Nobel Peace Prize 2014: Pakistani Malala Yousafzai, Indian Kailash Satyarthi Honored For Fighting For Children's Rights

Malala Yousafzai, Kailash Satyarthi Win Nobel Peace Prize

"Children must go to school and not be financially exploited," The Norwegian Nobel Committee stated in a press release. "In the poor countries of the world, 60% of the present population is under 25 years of age. It is a prerequisite for peaceful global development that the rights of children and young people be respected."

Yousafzai, 17, was shot in the head by Taliban militants in 2012 for having the temerity to seek an education. The Islamist militant group also took issue with her for publishing a blog in 2009 that promoted the right to education.

"I think of it often and imagine the scene clearly. Even if they come to kill me, I will tell them what they are doing is wrong, that education is our basic right," Yousafzai said on her website.

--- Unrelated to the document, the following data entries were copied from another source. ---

Lemma paginate_first {A} (ordered : list A) limit key :
  1 <= limit -> paginate ordered None limit key = Ok (page_from ordered 0 limit key).
Proof.
  intros Hl. unfold paginate, py_slice, page_from. cbn [mbind res_bind].
  replace (0 + limit <? 0) with false by (symmetry; lia).
  by rewrite Z.add_0_l, Z.sub_0_r.
Qed.

Lemma paginate_after {A} (pre : list A) x l limit key :
  1 <= limit -> NoDup (key <$> pre ++ x :: l) ->
  paginate (pre ++ x :: l) (Some (key x)) limit key = Ok (page_from (pre ++ x :: l) (S (length pre)) limit key).
Proof.
  intros Hl Hnd. unfold paginate. rewrite bool_decide_eq_true_2.
  2: { rewrite fmap_app, elem_of_app. right. left. }
  cbn [negb raise_if mbind res_bind]. rewrite index_of_key by done.
  unfold py_slice, page_from.
  assert (Z.of_nat (length pre) + 1 + limit <? 0 = false) as ->
    by (rewrite Z.ltb_ge; lia).
  replace (Z.of_nat (length pre) + 1 + limit - (Z.of_nat (length pre) + 1)) with limit by lia.

  replace (Z.to_nat (Z.of_nat (length pre) + 1)) with (S (length pre)) by lia.
  by replace (Z.of_nat (S (length pre))) with (Z.of_nat (length pre) + 1) by lia.
Qed.

Lemma follow_page {A} (ordered : list A) key limit fuel n cursor :
  1 <= limit -> NoDup (key <$> ordered) -> (length ordered - n < fuel)%nat ->
  paginate ordered cursor limit key = Ok (page_from ordered n limit key) ->
  follow_pages (fun c => paginate ordered c limit key) fuel cursor = Ok (drop n ordered).
Proof.
  intros Hl Hnd. revert n cursor. induction fuel as [|fuel IH]; intros n cursor Hf Hp; [lia|].
  cbn [follow_pages]. rewrite Hp. cbn [mbind res_bind page_from pg_next_cursor pg_items].
  destruct (Z.ltb_spec (Z.of_nat n + limit) (Z.of_nat (length ordered))) as [Hlt|Hge].
  - set (m := (n + Z.to_nat limit)%nat). assert (m < length ordered)%nat as Hm by lia.
    assert (exists pre x l, ordered = pre ++ x :: l /\ S (length pre) = m) as (pre&x&l&E&Em).
    { destruct (lookup_lt_is_Some_2 ordered (pred m)) as [x Hx]; [lia|].
      exists (take (pred m) ordered), x, (drop m ordered). split.
      - rewrite <-(take_drop_middle ordered (pred m) x Hx) at 1. do 2 f_equal.
        by replace (S (pred m)) with m by lia.
      - rewrite length_take. lia. }
    assert (last (take (Z.to_nat limit) (drop n ordered)) = Some x) as ->.
    { rewrite last_lookup, length_take, length_drop, lookup_take_lt, lookup_drop by lia.
      replace (n + pred (Z.to_nat limit `min` (length ordered - n)))%nat with (length pre) by lia.
      rewrite E. by apply list_lookup_middle. }
    cbn [fmap option_fmap option_map]. rewrite (IH m); [|lia|].
    + cbn [mbind res_bind]. f_equal.
      rewrite <-(take_drop (Z.to_nat limit) (drop n ordered)) at 2. by rewrite drop_drop.
    + rewrite <-Em. rewrite E in Hnd |- *. by apply paginate_after.
  - f_equal. apply take_ge. rewrite length_drop. lia.
Qed.

Lemma follow_all {A} (ordered : list A) key limit :
  1 <= limit -> NoDup (key <$> ordered) ->
  follow_pages (fun c => paginate ordered c limit key) (S (length ordered)) None = Ok ordered.
Proof.
  intros Hl Hnd. apply (follow_page ordered key limit _ 0); [done|done|lia|by apply paginate_first].
Qed.

(** ** Audit ids *)

Lemma pretty_N_go_first x s :
  (0 < x)%N -> exists n s', pretty_N_go x s = String.String (pretty_N_char n) s' /\ (0 < n < 10)%N.
Proof.
  revert s. induction (N.lt_wf_0 x) as [x _ IH]. intros s Hx. rewrite pretty_N_go_step by done.
  destruct (decide (x < 10)%N) as [Hlt|Hge].
  - rewrite N.div_small, pretty_N_go_0, N.mod_small by done. by exists x, s.
  - apply IH; [by apply N.div_lt|]. apply N.div_str_pos. lia.
Qed.

(** The digits of a positive number do not start with a zero. *)
Lemma str_Z_first n :
  0 < n -> exists c s, str_Z n = String.String c s /\ c <> chr_N 48.
Proof.
  intros Hn. destruct n as [|p|p]; try lia.
  destruct (pretty_N_go_first (N.pos p) "") as (d&s&E&Hd); [lia|].
  exists (pretty_N_char d), s. split; [exact E|].
  assert (forall m, (m < 10)%N -> m <> 0%N -> pretty_N_char m <> chr_N 48) as H.
  { intros m Hm Hm0. assert (m ∈ [1;2;3;4;5;6;7;8;9]%N) as Hin.
    { rewrite !elem_of_cons. lia. }
    clear Hm. repeat (apply elem_of_cons in Hin as [->|Hin]; [done|]). by apply not_elem_of_nil in Hin. }
  apply H; lia.
Qed.

Lemma zeros_inj a b s t c d :
  c <> chr_N 48 -> d <> chr_N 48 ->
  String.string_of_list_ascii (replicate a (chr_N 48)) +:+ String.String c s =
  String.string_of_list_ascii (replicate b (chr_N 48)) +:+ String.String d t ->
  String.String c s = String.String d t.
Proof.
  intros Hc Hd. revert b; induction a as [|a IH]; intros [|b] E; cbn in E; [done| | |].
  - by injection E as -> _.
  - by injection E as <- _.
  - injection E as E. by apply (IH b).
Qed.

Lemma audit_id_inj m n : 0 < m -> 0 < n -> audit_id m = audit_id n -> m = n.
Proof.
  intros (c&s&Es&Hc)%str_Z_first (d&t&Et&Hd)%str_Z_first E. unfold audit_id, pad8 in E.
  apply (inj (String.append "aud_")) in E. rewrite Es, Et in E. apply zeros_inj in E; [|done|done].
  rewrite <-Es, <-Et in E. by apply (inj pretty).
Qed.

Lemma audit_ids_NoDup n : NoDup (audit_id <$> seqZ 1 n).
Proof.
  apply NoDup_fmap_2_strong; [|apply NoDup_seqZ]. intros x y Hx Hy.
  apply elem_of_seqZ in Hx, Hy. apply audit_id_inj; lia.
Qed.

(** ** Calls to the console *)

(** The three commands. *)
Inductive console_call := CallRetry | CallResume | CallResolve.

Definition call (k : console_call) (command : OperatorCommand) (now : datetime)
    : M Repo OperatorCommandResult :=
  match k with
  | CallRetry => retry_job command now
  | CallResume => resume_job command now
  | CallResolve => console_resolve_review command now
  end.

Definition receipt_key (command : OperatorCommand) : string * string :=
  (oc_actor_id command, oc_idempotency_key command).

(** The version found and the repository with the target moved on, or the refusal. *)
Definition start_target (allowed : list JobStatus) (command : OperatorCommand) (now : datetime) (r : Repo)
    : res (Z * Repo) :=
  match dget (oc_target_id command) (op_jobs r) with
  | None => Raise OperatorTargetNotFound
  | Some job =>
      _ ← raise_if (negb (oj_version job =? oc_expected_version command))
            (OperatorCommandRejected "STALE_VERSION");
      _ ← raise_if (negb (bool_decide (oj_status job ∈ allowed)))
            (OperatorCommandRejected "COMMAND_NOT_ALLOWED");
      Ok (oj_version job, set_jobs (dset (oj_run_id job) (started_job job now) (op_jobs r)) r)
  end.

Definition resolve_target (command : OperatorCommand) (now : datetime) (r : Repo) : res (Z * Repo) :=
  match oc_resolution command with
  | None => Raise (OperatorCommandRejected "COMMAND_NOT_ALLOWED")
  | Some resolution =>
      match dget (oc_target_id command) (op_reviews r) with
      | None => Raise OperatorTargetNotFound
      | Some review =>
          _ ← raise_if (negb (ov_version review =? oc_expected_version command))
                (OperatorCommandRejected "STALE_VERSION");
          _ ← raise_if (negb (bool_decide (ov_review_status review = REVIEW_PENDING)))
                (OperatorCommandRejected "COMMAND_NOT_ALLOWED");
          Ok (ov_version review,
              set_reviews (dset (ov_review_id review) (resolved_review review resolution now)
                             (op_reviews r)) r)
      end
  end.

Definition move_target (k : console_call) : OperatorCommand -> datetime -> Repo -> res (Z * Repo) :=
  match k with
  | CallRetry => start_target RETRYABLE_JOB_STATUSES
  | CallResume => start_target RESUMABLE_JOB_STATUSES
  | CallResolve => resolve_target
  end.

Definition audit_of (command : OperatorCommand) (now : datetime) (version : Z) (r : Repo)
    : OperatorAuditEntry :=
  mk_OperatorAuditEntry (audit_id (Z.of_nat (length (op_audit r)) + 1)) (oc_actor_id command) now
    (oc_action command) (oc_target_id command) (oc_reason_code command) (oc_reason command)
    (Some version) (Some (version + 1)).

After receiving treatment for her injuries in a British hospital, Yousafzai dedicated herself to the cause of education for all. She said being shot had only strengthened her resolve.

"They can only shoot a body, they cannot shoot my dreams," Yousafzai said. "They shot me because they wanted to tell me that, 'we want to kill you and to stop you campaigning', but they did the biggest mistake: they injured me, and they told me through that attack, that even death is supporting me, even death does not want to kill me."

Yousafzai penned the bestselling book, "I Am Malala: The Girl Who Stood Up For Education And Was Shot By The Taliban," and launched The Malala Fund, a nonprofit organization focused on helping girls go to school and promoting their right of education. For her efforts, she has received the Sakharov Prize for Freedom of Thought, the European Union's annual human rights award. Previous winners include Nobel Peace Prize laureates Aung San Suu Kyi and Nelson Mandela.

Satyarthi, 60, is a children's rights activist who has dedicated his life to helping the millions of youths in India and around the world that have been forced into slavery.

A former electrical engineer, Satyarthi has participated in countless peaceful demonstrations and protests against the exploitation of children. He has mounted raids on factories where children were forced to work, and helped free and rehabilitate thousands. Satyarthi also established Rugmark (now known as Goodweave), a group that aims to "stop child labor in the carpet industry and to replicate its market-based approach in other sectors," and currently heads the Global March Against Child Labor, a conglomeration of 2,000 social-minded organizations and trade unions in 140 countries.

Satyarthi's contributions have received many honors, including the Aachener International Peace Award, the Robert F. Kennedy Human Rights Award, the Wallenberg Medal and the Defenders of Democracy Award.

"This is an honor for all my fellow Indians, as well as an honor for all those children in the world whose voices were never heard before properly," Satyarthi told India's NDTV network.

"The Nobel Committee regards it as an important point for a Hindu and a Muslim, an Indian and a Pakistani, to join in a common struggle for education and against extremism," the Committee stated in a press release. "Many other individuals and institutions in the international community have also contributed. It has been calculated that there are 168 million child laborers around the world today. In 2000, the figure was 78 million higher. The world has come closer to the goal of eliminating child labor."

The two will split the Nobel award of $1.1 million.

Click here for a complete list of past laureates in this category.

Editor's note: An earlier version of this article spelled Malala's last name as Yousafzay. This is the spelling used by The Norwegian Nobel Committee.